We are going to have Democrats voting to end debate on what they call the most important issue facing the planet and Republicans voting to continue debate on it.

More…

  • National Center for Public Policy Research, citing a new poll: “The survey found 64% of likely voters in Outer South states (North Carolina, South Carolina, Kentucky and Tennessee) oppose spending more for gasoline to reduce U.S. emissions. 74% of likely voters from the region oppose spending more for electricity to reduce greenhouse gas emissions.” The news release says Sen.
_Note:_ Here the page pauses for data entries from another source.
(* ===== verification/Download.v ===== *)
(** * Fetching a blob

    The executor half of src/src/scheduler.rs: capability detection, the parallel,
    whole and resumed downloads, recovery from alternate nodes, verification and
    admission to the cache.

    The code talks to three collaborators.  The node selector is the interface
    [Selector], which Selection.v implements.  The cache is Cache.v.  The upstream
    network is the parameter [send]: the [n]-th request of the process may receive
    any response, so no honesty is built in; between requests other tasks may change
    the selector ([interfere]).  A download that finds every candidate busy waits for
    capacity; [fuel] bounds the rounds it waits, and [None] is a download that is
    still waiting.  The chunk tasks of a parallel fetch each own one part file and
    are run in an arbitrary order ([schedule]). *)

From stdpp Require Import base gmap sets list strings pretty.
From Stdlib Require Import ZArith Lia Ascii Strings.Byte.
From S2P Require Import Prelude F64 Text Errors Budget Planner Chunks Model Scheduling Selection Metrics Files Cache Http.
Lemma collect_spec l expected acc w r w' :
  collect l expected acc w = (r, w') ->
  quiet w w' /\ (forall b, r = Ok b -> b = acc ++ body_data l /\ blen b = expected).
Proof.
  revert acc w. induction l as [|[b|m] l IH]; intros acc w; cbn [collect body_data].
  - destruct (Z.eqb_spec (blen acc) expected); intros [= <- <-]; split; try done.
    intros ? [= <-]. by rewrite app_nil_r.
  - destruct (_ <? _); [by intros [= <- <-]|]. intros [Hq Hr]%IH. split.
    { etransitivity; [|exact Hq]. by split. }
    intros x Hx. destruct (Hr x Hx) as [-> ?]. by rewrite app_assoc.
  - by intros [= <- <-].
Qed.

Lemma attempt_chunk_spec c node w a w' :
  attempt_chunk c path h node w = (a, w') ->
  quiet w w' /\ (forall b, at_result a = Ok b -> fetched c b).
Proof.
  unfold attempt_chunk. destruct (request _ _ _ _ _ _) as [[r|e] w1] eqn:Er.
  2: { intros [= <- <-]. split; [|done]. by eapply quiet_request. }
  pose proof (quiet_request _ _ _ _ _ _ _ _ Er) as Hq.
  destruct (negb (is_success _)); [by intros [= <- <-]|].
  destruct (negb (_ =? _) || _) eqn:Ew; [by intros [= <- <-]|].
  destruct (collect _ _ _ _) as [res w2] eqn:Ec. apply collect_spec in Ec as [Hq2 Hc].
  intros [= <- <-]. split; [by transitivity w1|]. intros b Hb. destruct (Hc b Hb) as [-> Hlen].
  split; [done|]. apply orb_false_iff in Ew as [_ Ew]. apply negb_false_iff, window_is_true in Ew.
  injection Er as Es _. exists (ticks w), node, (Exact (sc_start c) (sc_end c)), r. done.
Qed.

Lemma chunk_candidates_spec l nodes c failures attempted delay last w p f w' :
  chunk_candidates l nodes c path h failures attempted delay last w = (p, f, w') ->
  quiet w w' /\ match p with Fetched b => fetched c b | _ => True end.
Proof.
  revert failures attempted delay last w.
  induction l as [|node l IH]; intros failures attempted delay last w; cbn [chunk_candidates].
  { intros [= <- <- <-]. by split. }
  case_bool_decide; [apply IH|].
  destruct (sel_acquire _ _ _) as [[id|] s0].
  2: { intros [Hq Hp]%IH. split; [|done]. transitivity (with_sel w s0); [by apply quiet_same|done]. }
  destruct (attempt_chunk c path h node (with_sel w s0)) as [a w1] eqn:Ea.
  apply attempt_chunk_spec in Ea as [Hq Ha]. set (w2 := if at_penalize a then _ else _).
  assert (quiet w w2) as Hq2.
  { transitivity (with_sel w s0); [by apply quiet_same|]. transitivity w1; [done|].
    unfold w2. destruct (at_penalize a); by apply quiet_same. }
  destruct (at_result a) as [b|e] eqn:Er.
  - intros [= <- <- <-]. split; [done|]. by apply Ha.
  - intros [Hq3 Hp]%IH. split; [|done]. etransitivity; [exact Hq2|]. etransitivity; [|exact Hq3]. by apply quiet_same.
Qed.

Lemma fetch_parallel_chunk_spec fuel round since nodes c failures last w r f w' :
  fetch_parallel_chunk fuel round since nodes c path h failures last w = Some (r, f, w') ->
  quiet w w' /\ (forall b, r = Ok b -> fetched c b).
Proof.
  revert round failures last w. induction fuel as [|fuel IH]; intros round failures last w; [done|].
  cbn [fetch_parallel_chunk]. destruct (List.filter _ nodes) as [|v l]; [by intros [= <- <- <-]|].
  destruct (sel_order _ _ _ _ _) as [cands s0].
  destruct (chunk_candidates _ _ _ _ _ _ _ _ _ _) as [[p f1] w1] eqn:Ec.
  apply chunk_candidates_spec in Ec as [Hq Hp].
  assert (quiet w w1) as Hq1 by (transitivity (with_sel w s0); [by apply quiet_same|done]).
  destruct p as [b|attempted delay last'].
  { intros [= <- <- <-]. split; [done|]. by intros ? [= <-]. }
  destruct (_ <=? _)%nat; [by intros [= <- <- <-]|].
  assert (quiet w (tick w1)) as Hq2 by (transitivity w1; [done|apply quiet_tick]).
  destruct (negb attempted).
  - intros [H1 H2]%IH. split; [|done]. by transitivity (tick w1).
  - destruct (next_backoff since round); [|by intros [= <- <- <-]].
    intros [H1 H2]%IH. split; [|done]. by transitivity (tick w1).
Qed.

(** The state with its offset after what was sent. *)
Definition realign (s : Wire) : Wire :=
  {| wire := wire s; offset := win_start win + blen (sent s); hashed := hashed s; sent := sent s;
     deadline := deadline s; stalled_responses := stalled_responses s; transferred := transferred s;
     non_network_wait := non_network_wait s |}.

Lemma relay_ranges_spec fuel nodes cs l failures s r s' :
  complete = true -> synced (realign s) ->
  tiling cs (win_start win + blen (sent s)) (win_end win + 1) (stream_range_of <$> l) ->
  relay_ranges fuel partial nodes path h l failures s = Some (r, s') ->
  bounded s' /\ (r = Ok tt -> synced (realign s') /\ win_start win + blen (sent s') = win_end win + 1).
Proof.
  intros Hcomp. revert failures s. induction l as [|c l IH]; intros failures s Hs Ht; cbn [relay_ranges].
  { intros [= <- <-]. split; [apply Hs|]. intros _. split; [done|]. by inversion Ht. }
  pose proof (sy_bounded _ Hs) as Hbd. change (bounded s) in Hbd.
  destruct (chunk_memory c (wire s)); [|by intros [= <- <-]].
  destruct (fetch_parallel_chunk _ _ _ _ _ _ _ _ _ _) as [[[res f] w]|] eqn:Ef; [|done].
  apply fetch_parallel_chunk_spec in Ef as [[Hq _ _] Hf].
  destruct res as [b|e]; [|by intros [= <- <-]]. destruct (Hf b eq_refl) as [Hlen (n & node & range & resp & Hsend & Hb & Hw)].
  destruct (closes _); [by intros [= <- <-]|]. destruct (send_relay_chunk _) as [[]|e]; [|by intros [= <- <-]].
  apply tiling_cons_inv in Ht as (Hst & Hae & _ & Htl). pose proof (tiling_le _ _ _ _ Htl).
  apply IH; [|simpl; rewrite blen_app; by replace (win_start win + (blen (sent s) + blen b)) with (sc_end c + 1) by lia].
  pose proof (blen_nonneg (sent s)). split; simpl.
  - unfold append_file, Download.fs. simpl. rewrite lookup_insert_eq. fold (fs w). rewrite Hq.
    by rewrite (sy_file _ Hs : fs (wire s) !! partial = Some (sent s)).
  - intros _. by rewrite (sy_hash _ Hs Hcomp : hashed s = sent s).
  - done.
  - unfold bounded, window_length. simpl. rewrite blen_app. split; [lia|]. intros Hfr.
    pose proof (fair_windows Hfr _ _ _ _ _ Hsend Hw) as Hp. simpl in Hp. rewrite <- Hb in Hp.
    replace (Z.to_nat (sc_start c - win_start win)) with (length (sent s)) in Hp by (unfold blen in *; lia).
    apply (prefix_extend _ _ []); [by apply Hbd|]. rewrite app_nil_r. apply Hp; lia.
Qed.

(** *** The whole relay *)

Lemma synced_realign s : synced s -> synced (realign s).
Proof using Type. intros []. by split. Qed.

Lemma drop_response_wire response s : synced s -> synced (drop_response response s).
Proof. destruct response as [[r lease]|]; [|done]. intros Hs. by apply synced_wire. Qed.

Lemma relay_window_spec fuel waits r current response s res s' :
  sr_window r = win -> sr_path r = path -> sr_headers r = h -> progress_timeout (sr_client_idle_timeout r) = timeout ->
  (forall config, sr_parallel r = Some config -> complete = true /\ sd_chunk_size config <= u64_max) ->
  synced s -> feeds_next response s ->
  relay_window fuel waits r partial complete current response s = Some (res, s') ->
  bounded s' /\ (res = Ok tt -> synced s' /\ win_end win < offset s').
Proof.
  intros Hw Hp Hh Hto Hpar Hs Hn. unfold relay_window. rewrite Hw, Hp, Hh, Hto.
  destruct (sr_parallel r) as [config|]; [|by apply relay_loop_spec].
  destruct (Z.leb_spec (offset s) (win_end win)) as [Hle|]; [|by apply relay_loop_spec].
  destruct (Hpar config eq_refl) as [Hcomp Hcs]. unfold relay_parallel_ranges.
  pose proof (drop_response_wire response s Hs) as Hd. set (sd := drop_response response s) in *.
  pose proof (sy_offset _ Hs) as Ho. pose proof (sy_offset _ Hd) as Hod. pose proof (blen_nonneg (sent s)).
  pose proof (blen_nonneg (sent sd)).
  assert (offset sd = offset s) as Eo by (unfold sd; by destruct response as [[]|]). unfold window_wf in Hwin.
  destruct (stream_chunks_spec (offset sd) (win_end win) (win_total win) (sd_chunk_size config))
    as (l & -> & Ht & _); [lia..|]. rewrite Hod in Ht.
  destruct (relay_ranges _ _ _ _ _ _ _ _) as [[res1 s1]|] eqn:Er; [|done].
  apply (relay_ranges_spec _ _ (Z.max (sd_chunk_size config) 1)) in Er as [Hb Hok]; [|done|by apply synced_realign|done].
  destruct res1 as [[]|e]; [|by intros [= <- <-]]. destruct (Hok eq_refl) as [Hs1 He].
  apply relay_loop_spec; [|done]. apply (synced_fields (realign s1)); try done. simpl.
  rewrite wrap64_small; [lia|]. unfold u64_range. lia.
Qed.
End Invariant.

(** The reads of a file return it in order. *)
Lemma pieces_join n b : (0 < n)%nat -> mjoin (pieces n b) = b.
Proof.
  intros Hn. unfold pieces. assert (forall fuel b, (length b <= fuel)%nat -> mjoin (pieces_loop fuel n b) = b) as H.
  { induction fuel as [|fuel IH]; intros x Hx; [by destruct x; simpl in *; [|lia]|]. destruct x as [|y x]; [done|].
    cbn [pieces_loop]. change (take n (y :: x) ++ mjoin (pieces_loop fuel n (drop n (y :: x))) = y :: x).
    rewrite IH; [apply take_drop|]. rewrite length_drop. simpl in *. lia. }
  by apply H.
Qed.
(* ===== verification/Jobs.v ===== *)
(** * Image jobs

    The job queue of the image tools: [JobKind], [JobStatus],
    [transition_update], the worker's completion and recovery passes, the
    cancel, retry and purge handlers and job creation of
    src/src/image_tools.rs, the [JobStore] of src/src/image_tools/job_store.rs
    and the [image_jobs], [image_job_owners], [image_job_lineage] and
    [image_sync_rules] statements of src/src/db.rs, with the table triggers.

    One SQL statement or transaction is one atomic function on [Db].  A handler
    is a [program] of Prog.v over the tables.  [db_step] collects every statement the component
    issues; invariants are proved over all its interleavings.  Instants are
    nanoseconds.  Failures of the database connection itself are not modelled. *)

From stdpp Require Import base gmap sets list strings pretty relations.
From Stdlib Require Import ZArith Lia Ascii.
From S2P Require Import Prelude Text Errors Prog.

(** ** Kinds and states *)

Module JobKind.

Inductive t : Type := Export | Extract | Copy.

Definition parse (value : string) : option t :=
  if value =?s "export" then Some Export
  else if value =?s "extract" then Some Extract
  else if value =?s "copy" then Some Copy
  else None.

Definition as_str (k : t) : string :=
  match k with Export => "export" | Extract => "extract" | Copy => "copy" end.

End JobKind.

Module JobStatus.

Inductive t : Type := Pending | Running | Completed | Skipped | Failed | Cancelled.

#[global] Instance eq_dec : EqDecision t.
Proof. solve_decision. Defined.

Definition parse (value : string) : option t :=
  if value =?s "pending" then Some Pending
  else if value =?s "running" then Some Running
  else if value =?s "completed" then Some Completed
  else if value =?s "skipped" then Some Skipped
  else if value =?s "failed" then Some Failed
  else if value =?s "cancelled" then Some Cancelled
  else None.
(* ===== verification/Routes.v ===== *)
(** * Registry routes

    src/src/registry_routes.rs: the upstream registries a request can be routed to,
    the normalisation of their descriptions, and the handlers that list, create,
    change and delete them.  Between the checks of a handler and its write, other
    requests may change the tables: [between] is whatever they do.  The parser of
    [http::uri::Authority] is a parameter; the address parsers are those of
    Security.v. *)

From stdpp Require Import base gmap sets list strings.
From Stdlib Require Import ZArith Lia Ascii.
From S2P Require Import Prelude Text Errors Model Tables Security.

#[local] Set Default Proof Using "Type*".

Module Routes.
Import Tables.

Definition DOCKER_HUB_ROUTE_ID : Uuid := 0x4f6a9e7b2d174b6a9b4f7e76b8d8a001%N.
Definition GHCR_ROUTE_ID : Uuid := 0x4f6a9e7b2d174b6a9b4f7e76b8d8a002%N.
Definition DOCKER_HUB_ROUTE_KEY : string := "dockerhub".
Definition GHCR_ROUTE_KEY : string := "ghcr".
Definition ROUTE_CONFIGURATION_CONFLICT : string := "Registry route conflicts with existing configuration".
Definition ROUTE_IN_USE_CONFLICT : string := "Registry route is in use by one or more nodes".

Inductive RepositoryMode := DockerHubLibrary | Passthrough.

Definition parse_mode (value : string) : ApiResult RepositoryMode :=
  if value =?s "docker_hub_library" then Ok DockerHubLibrary
  else if value =?s "passthrough" then Ok Passthrough
  else Err (BadRequest "unsupported repository mode").

Definition mode_str (m : RepositoryMode) : string :=
  match m with DockerHubLibrary => "docker_hub_library" | Passthrough => "passthrough" end.

Record RegistryRouteInput := {
  i_key : string;
  i_name : string;
  i_canonical_registry : string;
  i_path_prefix : option string;
  i_repository_mode : string;
  i_is_default : bool;
  i_enabled : bool
}.

Record NormalizedRouteInput := {
  n_key : string;
  n_name : string;
  n_canonical_registry : string;
  n_path_prefix : option string;
  n_repository_mode : RepositoryMode;
  n_is_default : bool;
  n_enabled : bool
}.

(** ** Normalisation *)

Definition identifier_tail (c : ascii) : bool :=
  is_ascii_lowercase c || is_ascii_digit c || char_in c "-_".

(** [[a-z0-9][a-z0-9_-]{0,31}]. *)
Definition identifier (s : string) : bool :=
  match s with
  | EmptyString => false
  | String c rest => is_ascii_alphanumeric c && (slen s <=? 32) && all_bytes identifier_tail rest
  end.

Definition normalize_identifier (value label : string) : ApiResult string :=
  let normalized := to_ascii_lowercase (trim value) in
  if identifier normalized then Ok normalized
  else Err (BadRequest (label +:+ " must match [a-z0-9][a-z0-9_-]{0,31}")).

Definition host_label (label : string) : bool :=
  negb (is_empty label) && (slen label <=? 63)
  && is_some_and (first_byte label) is_ascii_alphanumeric
  && is_some_and (last_byte label) is_ascii_alphanumeric
  && all_bytes (fun c => is_ascii_alphanumeric c || Ascii.eqb c "-"%char) label.

Definition valid_registry_host (host : string) : bool :=
  match (let* h := strip_prefix "[" host in strip_suffix "]" h) with
  | Some h => is_some_and (read_ipv6_addr h) (fun p => is_empty p.2)
  | None =>
      if is_some_and (read_ipv4_addr host) (fun p => is_empty p.2) then true
      else negb (is_empty host) && (slen host <=? 253) && forallb host_label (split_char "."%char host)
  end.

Definition bad_authority : AppError :=
  BadRequest "canonical Registry must be a lowercase host[:port] with no scheme or path".

Section Authority.
(** [Authority::from_str]: the host and the port, where [port_u16] has one. *)
Variable parse_authority : string -> option (string * option Z).

Definition normalize_registry_authority (value : string) : ApiResult string :=
  let normalized := to_ascii_lowercase (trim value) in
  if is_empty normalized || (261 <? slen normalized)
     || any_byte (fun c => is_ascii_whitespace c || char_in c "/?#@") normalized
  then Err bad_authority
  else
    let? authority := ok_or (parse_authority normalized) bad_authority in
    let (host, port) := authority : string * option Z in
    if bool_decide (port = Some 0) || negb (valid_registry_host host) then Err bad_authority
    else if (normalized =?s "docker.io") || (normalized =?s "index.docker.io") || (normalized =?s "registry-1.docker.io")
    then Ok "docker.io" else Ok normalized.

(** [.map(trim).filter(non-empty).map(normalize_identifier).transpose()]. *)
Definition normalize_prefix (value : option string) : ApiResult (option string) :=
  match value with
  | None => Ok None
  | Some v =>
      if is_empty (trim v) then Ok None
      else let? p := normalize_identifier (trim v) "Registry route path prefix" in Ok (Some p)
  end.

Definition normalize_input (input : RegistryRouteInput) : ApiResult NormalizedRouteInput :=
  let? key := normalize_identifier (i_key input) "Registry route key" in
  let name := trim (i_name input) in
  if is_empty name || (80 <? char_count name) then Err (BadRequest "name must be between 1 and 80 characters")
  else
    let? canonical := normalize_registry_authority (i_canonical_registry input) in
    let? prefix := normalize_prefix (i_path_prefix input) in
    if negb (Bool.eqb (i_is_default input) (is_none prefix))
    then Err (BadRequest "only the default Registry route may omit a path prefix")
    else
      let? mode := parse_mode (i_repository_mode input) in
      Ok {| n_key := key; n_name := name; n_canonical_registry := canonical; n_path_prefix := prefix;
            n_repository_mode := mode; n_is_default := i_is_default input; n_enabled := i_enabled input |}.

(** ** Handlers *)

(** [list]: the default first, then by key. *)
Definition route_order (a b : Route.Model) : comparison :=
  then_cmp (Z.compare (Z.b2z (Route.is_default b)) (Z.b2z (Route.is_default a))) (String.compare (Route.key a) (Route.key b)).
Definition list_routes (d : RegistryDb) : list Route.Model := sort_by route_order (routes d).

Definition get (d : RegistryDb) (i : Uuid) : ApiResult Route.Model :=
  ok_or (by_id Route.id i (routes d)) (NotFound "Registry route").

Definition by_path_prefix (d : RegistryDb) (prefix : string) : option Route.Model :=
  find_one (fun r => bool_decide (Route.path_prefix r = Some prefix)) (routes d).

Definition default_route (d : RegistryDb) : ApiResult Route.Model :=
  ok_or (find_one Route.is_default (routes d)) (Unavailable "default Registry route is not configured").

Definition map_route_write_error (e : DbErr) : AppError :=
  map_constraint e ROUTE_CONFIGURATION_CONFLICT "Registry route reference conflict".

Definition reject_conflicts (d : RegistryDb) (input : NormalizedRouteInput) (excluding : option Uuid) : ApiResult unit :=
  let rows := match excluding with Some i => others Route.id i (routes d) | None => routes d end in
  if existsb (fun r => Route.key r =?s n_key input) rows then Err (Conflict "Registry route key already exists")
  else if is_some (n_path_prefix input) && existsb (fun r => bool_decide (Route.path_prefix r = n_path_prefix input)) rows
  then Err (Conflict "Registry route path prefix already exists")
  else if n_is_default input && existsb Route.is_default rows
  then Err (Conflict "a default Registry route already exists")
  else Ok tt.

Definition route_of (i : Uuid) (n : NormalizedRouteInput) (created_at updated_at : Z) : Route.Model :=
  {| Route.id := i; Route.key := n_key n; Route.name := n_name n; Route.canonical_registry := n_canonical_registry n;
     Route.path_prefix := n_path_prefix n; Route.repository_mode := mode_str (n_repository_mode n);
     Route.is_default := n_is_default n; Route.enabled := n_enabled n;
     Route.created_at := created_at; Route.updated_at := updated_at |}.

Section Interleaved.
Variable between : RegistryDb -> RegistryDb.

Definition write (d : RegistryDb) (r : Route.Model) (statement : RegistryDb -> Route.Model -> result RegistryDb DbErr)
    : ApiResult Route.Model * RegistryDb :=
  let d := between d in
  match statement d r with
  | Ok d' => (Ok r, d')
  | Err e => (Err (map_route_write_error e), d)
  end.

(** [create]; [i] is the fresh identifier. *)
Definition create (d : RegistryDb) (input : RegistryRouteInput) (i : Uuid) (now : Z) : ApiResult Route.Model * RegistryDb :=
  match (let? n := normalize_input input in let? _ := reject_conflicts d n None in Ok n) with
  | Err e => (Err e, d)
  | Ok n => write d (route_of i n now now) insert_route
  end.

Definition builtin_key_changed (i : Uuid) (key : string) : bool :=
  ((i =? DOCKER_HUB_ROUTE_ID)%N && negb (key =?s DOCKER_HUB_ROUTE_KEY))
  || ((i =? GHCR_ROUTE_ID)%N && negb (key =?s GHCR_ROUTE_KEY)).

Definition update (d : RegistryDb) (i : Uuid) (input : RegistryRouteInput) (now : Z) : ApiResult Route.Model * RegistryDb :=
  match (let? n := normalize_input input in
         let? route := get d i in
         if builtin_key_changed i (n_key n) then Err (BadRequest "built-in Registry route keys cannot be changed")
         else let? _ := reject_conflicts d n (Some i) in Ok (route_of i n (Route.created_at route) now)) with
  | Err e => (Err e, d)
  | Ok r => write d r update_route
  end.

(** [delete] of the service. *)
Definition delete_route_request (d : RegistryDb) (i : Uuid) : ApiResult unit * RegistryDb :=
  match (let? _ := get d i in
         if (i =? DOCKER_HUB_ROUTE_ID)%N || (i =? GHCR_ROUTE_ID)%N
         then Err (BadRequest "built-in Registry routes may be disabled but not deleted")
         else if negb (count_nodes_for_route d i =? 0) then Err (Conflict ROUTE_IN_USE_CONFLICT)
         else Ok tt) with
  | Err e => (Err e, d)
  | Ok _ =>
      let d := between d in
      match delete_route d i with
      | Err e => (Err (map_constraint e ROUTE_CONFIGURATION_CONFLICT ROUTE_IN_USE_CONFLICT), d)
      | Ok (n, d') => (if n =? 0 then Err (NotFound "Registry route") else Ok tt, d')
      end
  end.
End Interleaved.
End Authority.

(** ** Built-in routes *)

Definition docker_hub (now : Z) : Route.Model :=
  {| Route.id := DOCKER_HUB_ROUTE_ID; Route.key := DOCKER_HUB_ROUTE_KEY; Route.name := "Docker Hub";
     Route.canonical_registry := "docker.io"; Route.path_prefix := None;
     Route.repository_mode := mode_str DockerHubLibrary; Route.is_default := true; Route.enabled := true;
     Route.created_at := now; Route.updated_at := now |}.

Definition ghcr (now : Z) : Route.Model :=
  {| Route.id := GHCR_ROUTE_ID; Route.key := GHCR_ROUTE_KEY; Route.name := "GitHub Container Registry";
     Route.canonical_registry := "ghcr.io"; Route.path_prefix := Some "ghcr";
     Route.repository_mode := mode_str Passthrough; Route.is_default := false; Route.enabled := true;
     Route.created_at := now; Route.updated_at := now |}.

Definition seed_builtin (d : RegistryDb) (r : Route.Model) : result RegistryDb DbErr :=
  if existsb (fun x => Route.key x =?s Route.key r) (routes d) then Ok d else insert_route d r.

Definition seed_builtins (d : RegistryDb) (now : Z) : result RegistryDb DbErr :=
  let? d := seed_builtin d (docker_hub now) in seed_builtin d (ghcr now).

(** ** What the handlers keep true

    A stored route is normal: its identifiers are well formed, it is the default
    exactly when it has no prefix, and its mode is known.  The built-in routes are
    there under their keys. *)

Definition name_ok (name : string) : bool := negb (is_empty name) && (char_count name <=? 80).

Record route_ok (r : Route.Model) : Prop := {
  ro_key : identifier (Route.key r) = true;
  ro_name : name_ok (Route.name r) = true;
  ro_prefix : forall p, Route.path_prefix r = Some p -> identifier p = true;
  ro_default : Route.is_default r = is_none (Route.path_prefix r);
  ro_mode : exists m, Route.repository_mode r = mode_str m;
  ro_builtin : builtin_key_changed (Route.id r) (Route.key r) = false
}.

Record routes_inv (d : RegistryDb) : Prop := {
  ri_wf : db_wf d;
  ri_ok : Forall route_ok (routes d);
  ri_hub : DOCKER_HUB_ROUTE_ID ∈ route_ids d;
  ri_ghcr : GHCR_ROUTE_ID ∈ route_ids d
}.

Lemma parse_mode_str m : parse_mode (mode_str m) = Ok m.
Proof. by destruct m. Qed.
Lemma probe_all_kept completed s : registry_inv (db s) -> registry_inv (db (probe_all s completed)).
Proof using Type.
  revert s. induction completed as [|m l IH]; intros s Hs; [done|]. simpl. apply IH.
  destruct (upsert_metric (db s) m) as [d|] eqn:E; [|done]. by eapply upsert_kept.
Qed.

Lemma transfer_kept s i now bytes elapsed success measure s' :
  registry_inv (db s) -> record_transfer_observation s i now bytes elapsed success measure = Some s' -> registry_inv (db s').
Proof using Type.
  intros Hs. unfold record_transfer_observation. set (s1 := if _ : bool then _ else s).
  assert (db s1 = db s) as E by (unfold s1; by destruct (_ && _)). rewrite E.
  destruct (metrics (db s) !! i) as [m|] eqn:Em; [|intros [= <-]; by rewrite E].
  destruct (observe_transfer m bytes elapsed success measure) as [m'|] eqn:Eo; [|done]. intros [= <-]. simpl.
  assert (Metric.node_id m' = Metric.node_id m) as Hid.
  { unfold observe_transfer in Eo. by repeat case_match; simplify_eq/=. }
  destruct Hs as [Hr Hn]. pose proof (wf_metrics _ (Routes.ri_wf _ Hr) _ _ Em) as [Hmi Hmn].
  apply (inv_nodes (db s)); try done. destruct (Routes.ri_wf _ Hr). split; try done. simpl.
  apply map_Forall_insert_2; [split; [congruence|done]|done].
Qed.
End Kept.

(** ** Every request *)

Variable parse_authority : string -> option (string * option Z).

(** A request served while others run: [between] is any effect of theirs that keeps
    the tables consistent, which by the theorem below is what every request does. *)
Inductive request_step (s : NodeService) : NodeService -> Prop :=
| step_create_route between input i now : (forall d, registry_inv d -> registry_inv (between d)) ->
    request_step s (with_db s (Routes.create parse_authority between (db s) input i now).2)
| step_update_route between i input now : (forall d, registry_inv d -> registry_inv (between d)) ->
    request_step s (with_db s (Routes.update parse_authority between (db s) i input now).2)
| step_delete_route between i : (forall d, registry_inv d -> registry_inv (between d)) ->
    request_step s (with_db s (Routes.delete_route_request between (db s) i).2)
| step_create_node between input i nonce now : (forall k d, registry_inv d -> registry_inv (between k d)) ->
    request_step s (create between s input i nonce now).2
| step_update_node between i input nonce now : (forall k d, registry_inv d -> registry_inv (between k d)) ->
    request_step s (update between s i input nonce now).2
| step_delete_node i : request_step s (delete s i).2
| step_probe between i metric now : (forall k d, registry_inv d -> registry_inv (between k d)) ->
    request_step s (probe between s i metric now).2
| step_probe_all completed : request_step s (probe_all s completed)
| step_transfer i now bytes elapsed success measure s' :
    record_transfer_observation s i now bytes elapsed success measure = Some s' -> request_step s s'
| step_live i now bytes : request_step s (record_live_bytes s i now bytes)
| step_pull event d : insert_pull_event (db s) event = Ok d -> request_step s (with_db s d)
| step_prune cutoff n : request_step s (with_db s (prune_pull_events (db s) cutoff n).2)
| step_references l : request_step s (with_db s {| routes := routes (db s); nodes := nodes (db s);
    metrics := metrics (db s); limits := limits (db s); pulls := pulls (db s); referenced := l |}).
Elizabeth Dole (R-NC) is out of step with her constituents; she’s a sponsor of Lieberman-Warner. (UPDATE: Similar poll in the Mountain States with Baucus as a target.) (UPDATE: Senator Byrd [D-WV] in step with his constituents, survey shows.)

 

  • The Lieberman-Warner bill expands Davis-Bacon’s prevailing wage mandates to a wide variety of projects — non-federal construction projects, that is – yet another way in which the legislation makes energy more expensive.  James Sherk at the Heritage Foundation has an analysis. But did you know that S. 3036 had Davis-Bacon provisions in it? News to us. It’s almost as if people didn’t want the bill to be really, fully debated.

 

  • And prize for most Orwellian statement this week in the public discussion of alleged man-made global warming goes to Van Jones, the founder of Green For All.  In an interview with “Grist,” the environmental site, Mr. Jones comes up with this claim: “There may be some solutions we haven’t thought of before. We want what we call ‘cap, collect, and invest’ to be the main policy here. We want a cap on carbon. We think it’s a human-rights issue to cap carbon. Then we say collect.” It’s a human-rights issue to cap carbon. OK. And it’s a human rights issue to collect the proceeds from the private sector and redistribute it.

UPDATE (8:55 a.m.): CQ Politics: “Both parties had said they welcomed a wide-ranging debate on the measure (S3036), but it never materialized, in part because the Senate’s ongoing clash over judicial nominations ate up precious floor time and drained the patience of senators.”